_Extracted records_
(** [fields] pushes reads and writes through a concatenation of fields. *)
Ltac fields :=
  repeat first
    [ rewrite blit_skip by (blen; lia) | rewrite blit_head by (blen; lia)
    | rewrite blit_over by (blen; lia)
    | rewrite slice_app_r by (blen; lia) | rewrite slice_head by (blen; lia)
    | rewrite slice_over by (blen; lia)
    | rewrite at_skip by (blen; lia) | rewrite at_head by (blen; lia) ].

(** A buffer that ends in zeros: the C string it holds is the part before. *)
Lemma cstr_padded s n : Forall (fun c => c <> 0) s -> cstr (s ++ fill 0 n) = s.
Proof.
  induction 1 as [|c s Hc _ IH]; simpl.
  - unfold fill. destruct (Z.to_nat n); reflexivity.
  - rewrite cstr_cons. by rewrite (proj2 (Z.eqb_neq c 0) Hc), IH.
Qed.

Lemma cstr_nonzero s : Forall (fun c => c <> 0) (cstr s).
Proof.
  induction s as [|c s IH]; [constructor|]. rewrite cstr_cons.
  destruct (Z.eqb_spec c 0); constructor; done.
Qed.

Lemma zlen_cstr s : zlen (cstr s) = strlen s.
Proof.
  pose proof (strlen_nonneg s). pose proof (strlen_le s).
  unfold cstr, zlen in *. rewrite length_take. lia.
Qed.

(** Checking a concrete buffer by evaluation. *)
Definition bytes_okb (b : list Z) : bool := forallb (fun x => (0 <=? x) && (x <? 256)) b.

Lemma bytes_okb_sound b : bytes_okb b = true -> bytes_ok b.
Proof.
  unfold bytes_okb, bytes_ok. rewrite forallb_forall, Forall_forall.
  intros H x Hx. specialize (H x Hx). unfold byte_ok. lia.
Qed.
---
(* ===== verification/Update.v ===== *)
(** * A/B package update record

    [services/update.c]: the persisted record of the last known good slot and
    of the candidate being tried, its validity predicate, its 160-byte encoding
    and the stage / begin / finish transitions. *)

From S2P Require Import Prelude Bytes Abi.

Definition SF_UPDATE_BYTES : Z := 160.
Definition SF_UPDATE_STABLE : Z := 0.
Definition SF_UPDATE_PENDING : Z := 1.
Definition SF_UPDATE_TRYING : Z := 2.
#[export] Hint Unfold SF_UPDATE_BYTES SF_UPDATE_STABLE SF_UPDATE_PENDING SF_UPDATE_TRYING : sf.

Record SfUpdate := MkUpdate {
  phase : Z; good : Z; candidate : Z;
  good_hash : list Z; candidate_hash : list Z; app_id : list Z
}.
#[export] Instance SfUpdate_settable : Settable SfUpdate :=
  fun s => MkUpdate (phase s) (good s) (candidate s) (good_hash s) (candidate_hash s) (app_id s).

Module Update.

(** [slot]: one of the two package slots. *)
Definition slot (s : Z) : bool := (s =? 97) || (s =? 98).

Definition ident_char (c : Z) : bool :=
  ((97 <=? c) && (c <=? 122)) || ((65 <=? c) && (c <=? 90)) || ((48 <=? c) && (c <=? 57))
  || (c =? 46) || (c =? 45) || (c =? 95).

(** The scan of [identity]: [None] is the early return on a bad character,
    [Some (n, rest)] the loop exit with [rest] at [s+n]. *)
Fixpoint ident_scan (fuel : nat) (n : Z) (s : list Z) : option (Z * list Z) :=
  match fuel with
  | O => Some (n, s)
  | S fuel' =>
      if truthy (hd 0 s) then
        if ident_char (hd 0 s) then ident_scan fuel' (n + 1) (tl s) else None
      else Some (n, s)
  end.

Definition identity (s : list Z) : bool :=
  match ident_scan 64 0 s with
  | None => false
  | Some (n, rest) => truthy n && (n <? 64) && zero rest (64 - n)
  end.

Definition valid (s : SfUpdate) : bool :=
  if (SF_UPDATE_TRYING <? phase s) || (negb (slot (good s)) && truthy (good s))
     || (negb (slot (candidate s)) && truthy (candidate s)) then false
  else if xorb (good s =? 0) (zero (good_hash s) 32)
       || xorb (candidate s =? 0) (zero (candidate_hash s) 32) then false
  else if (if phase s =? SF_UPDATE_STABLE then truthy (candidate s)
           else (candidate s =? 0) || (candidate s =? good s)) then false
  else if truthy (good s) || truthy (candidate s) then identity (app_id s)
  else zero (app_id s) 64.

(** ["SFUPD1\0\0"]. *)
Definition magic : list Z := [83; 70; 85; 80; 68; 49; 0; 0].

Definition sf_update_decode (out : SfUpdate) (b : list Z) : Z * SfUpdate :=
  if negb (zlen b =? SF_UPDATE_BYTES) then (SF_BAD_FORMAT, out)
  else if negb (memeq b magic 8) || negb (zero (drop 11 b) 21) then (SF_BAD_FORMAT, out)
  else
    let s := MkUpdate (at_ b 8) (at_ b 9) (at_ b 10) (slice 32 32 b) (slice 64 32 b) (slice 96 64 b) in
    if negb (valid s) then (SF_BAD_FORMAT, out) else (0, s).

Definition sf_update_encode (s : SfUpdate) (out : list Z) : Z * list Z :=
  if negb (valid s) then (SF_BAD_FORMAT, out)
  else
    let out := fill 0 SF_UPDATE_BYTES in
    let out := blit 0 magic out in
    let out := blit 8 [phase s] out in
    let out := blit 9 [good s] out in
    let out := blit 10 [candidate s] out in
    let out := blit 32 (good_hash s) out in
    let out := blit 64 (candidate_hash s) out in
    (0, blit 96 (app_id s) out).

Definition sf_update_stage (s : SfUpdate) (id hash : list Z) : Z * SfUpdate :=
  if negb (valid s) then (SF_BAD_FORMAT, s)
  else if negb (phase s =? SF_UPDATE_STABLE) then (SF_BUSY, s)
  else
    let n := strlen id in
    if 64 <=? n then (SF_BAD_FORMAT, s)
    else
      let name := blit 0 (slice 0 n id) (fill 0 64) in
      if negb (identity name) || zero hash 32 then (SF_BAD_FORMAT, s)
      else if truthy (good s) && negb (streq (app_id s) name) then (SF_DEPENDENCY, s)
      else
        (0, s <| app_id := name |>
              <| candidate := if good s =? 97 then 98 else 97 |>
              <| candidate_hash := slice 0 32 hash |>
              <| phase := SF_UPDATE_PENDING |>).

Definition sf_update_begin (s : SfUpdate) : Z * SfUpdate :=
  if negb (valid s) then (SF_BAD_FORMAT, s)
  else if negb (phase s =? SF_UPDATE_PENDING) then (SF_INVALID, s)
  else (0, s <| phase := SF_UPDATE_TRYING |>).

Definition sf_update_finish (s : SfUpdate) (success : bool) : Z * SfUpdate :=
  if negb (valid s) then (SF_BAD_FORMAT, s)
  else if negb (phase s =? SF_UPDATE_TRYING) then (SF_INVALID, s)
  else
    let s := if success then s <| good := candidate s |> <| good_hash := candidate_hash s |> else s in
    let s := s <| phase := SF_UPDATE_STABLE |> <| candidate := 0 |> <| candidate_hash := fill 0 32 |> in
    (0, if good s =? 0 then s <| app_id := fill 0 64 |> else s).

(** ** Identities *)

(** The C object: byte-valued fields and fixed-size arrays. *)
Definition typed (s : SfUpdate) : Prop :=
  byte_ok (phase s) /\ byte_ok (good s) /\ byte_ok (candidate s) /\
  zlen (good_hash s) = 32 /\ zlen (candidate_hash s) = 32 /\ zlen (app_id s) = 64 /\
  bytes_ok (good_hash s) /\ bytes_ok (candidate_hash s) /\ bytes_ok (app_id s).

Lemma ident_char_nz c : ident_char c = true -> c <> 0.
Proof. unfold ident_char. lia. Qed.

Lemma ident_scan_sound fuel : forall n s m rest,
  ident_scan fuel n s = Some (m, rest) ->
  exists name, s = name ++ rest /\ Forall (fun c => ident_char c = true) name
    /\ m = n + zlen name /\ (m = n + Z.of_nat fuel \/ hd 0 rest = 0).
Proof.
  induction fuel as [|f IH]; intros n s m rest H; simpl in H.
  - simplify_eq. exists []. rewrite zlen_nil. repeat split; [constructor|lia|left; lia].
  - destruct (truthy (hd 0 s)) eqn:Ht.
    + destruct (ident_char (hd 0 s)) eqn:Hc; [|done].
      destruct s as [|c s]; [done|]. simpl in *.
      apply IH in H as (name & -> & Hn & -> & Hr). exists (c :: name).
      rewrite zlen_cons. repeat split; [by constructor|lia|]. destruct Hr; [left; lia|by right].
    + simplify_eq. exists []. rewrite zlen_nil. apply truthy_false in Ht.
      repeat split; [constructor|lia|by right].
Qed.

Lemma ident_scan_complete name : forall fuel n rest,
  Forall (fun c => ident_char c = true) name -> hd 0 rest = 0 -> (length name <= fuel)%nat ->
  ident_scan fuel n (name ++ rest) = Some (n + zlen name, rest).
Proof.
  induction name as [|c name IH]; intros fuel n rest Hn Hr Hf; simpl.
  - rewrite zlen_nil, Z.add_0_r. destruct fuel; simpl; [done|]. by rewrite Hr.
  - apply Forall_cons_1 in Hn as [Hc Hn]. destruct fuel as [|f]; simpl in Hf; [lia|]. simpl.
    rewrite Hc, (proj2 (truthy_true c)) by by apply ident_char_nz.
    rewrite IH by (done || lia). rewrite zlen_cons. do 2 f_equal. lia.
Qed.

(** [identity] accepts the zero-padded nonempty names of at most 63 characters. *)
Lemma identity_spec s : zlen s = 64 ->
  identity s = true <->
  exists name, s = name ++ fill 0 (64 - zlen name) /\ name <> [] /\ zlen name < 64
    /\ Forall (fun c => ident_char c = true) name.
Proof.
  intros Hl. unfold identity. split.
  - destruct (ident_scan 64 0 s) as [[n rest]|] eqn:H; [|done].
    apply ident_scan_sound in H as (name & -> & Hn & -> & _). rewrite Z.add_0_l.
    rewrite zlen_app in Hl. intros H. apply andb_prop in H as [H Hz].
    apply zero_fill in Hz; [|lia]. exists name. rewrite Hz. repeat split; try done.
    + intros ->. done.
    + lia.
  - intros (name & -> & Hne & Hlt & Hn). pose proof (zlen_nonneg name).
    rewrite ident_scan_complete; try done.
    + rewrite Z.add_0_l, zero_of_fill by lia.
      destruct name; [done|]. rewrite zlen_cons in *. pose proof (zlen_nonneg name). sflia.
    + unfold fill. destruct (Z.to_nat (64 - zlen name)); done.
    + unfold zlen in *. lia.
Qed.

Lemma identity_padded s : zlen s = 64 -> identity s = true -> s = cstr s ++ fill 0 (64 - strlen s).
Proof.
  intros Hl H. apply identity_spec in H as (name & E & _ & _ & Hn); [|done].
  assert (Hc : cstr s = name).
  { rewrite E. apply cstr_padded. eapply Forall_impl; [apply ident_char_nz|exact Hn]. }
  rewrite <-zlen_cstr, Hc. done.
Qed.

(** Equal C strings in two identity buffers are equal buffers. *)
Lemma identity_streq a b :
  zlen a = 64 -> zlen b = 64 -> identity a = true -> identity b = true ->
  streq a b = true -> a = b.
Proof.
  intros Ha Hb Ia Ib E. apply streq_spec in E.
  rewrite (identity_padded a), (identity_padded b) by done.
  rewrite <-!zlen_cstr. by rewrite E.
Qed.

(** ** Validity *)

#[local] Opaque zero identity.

_Exercise description_
Each line of the records above that includes the string "exists" should be counted. Report the total alone.

_The answer_
6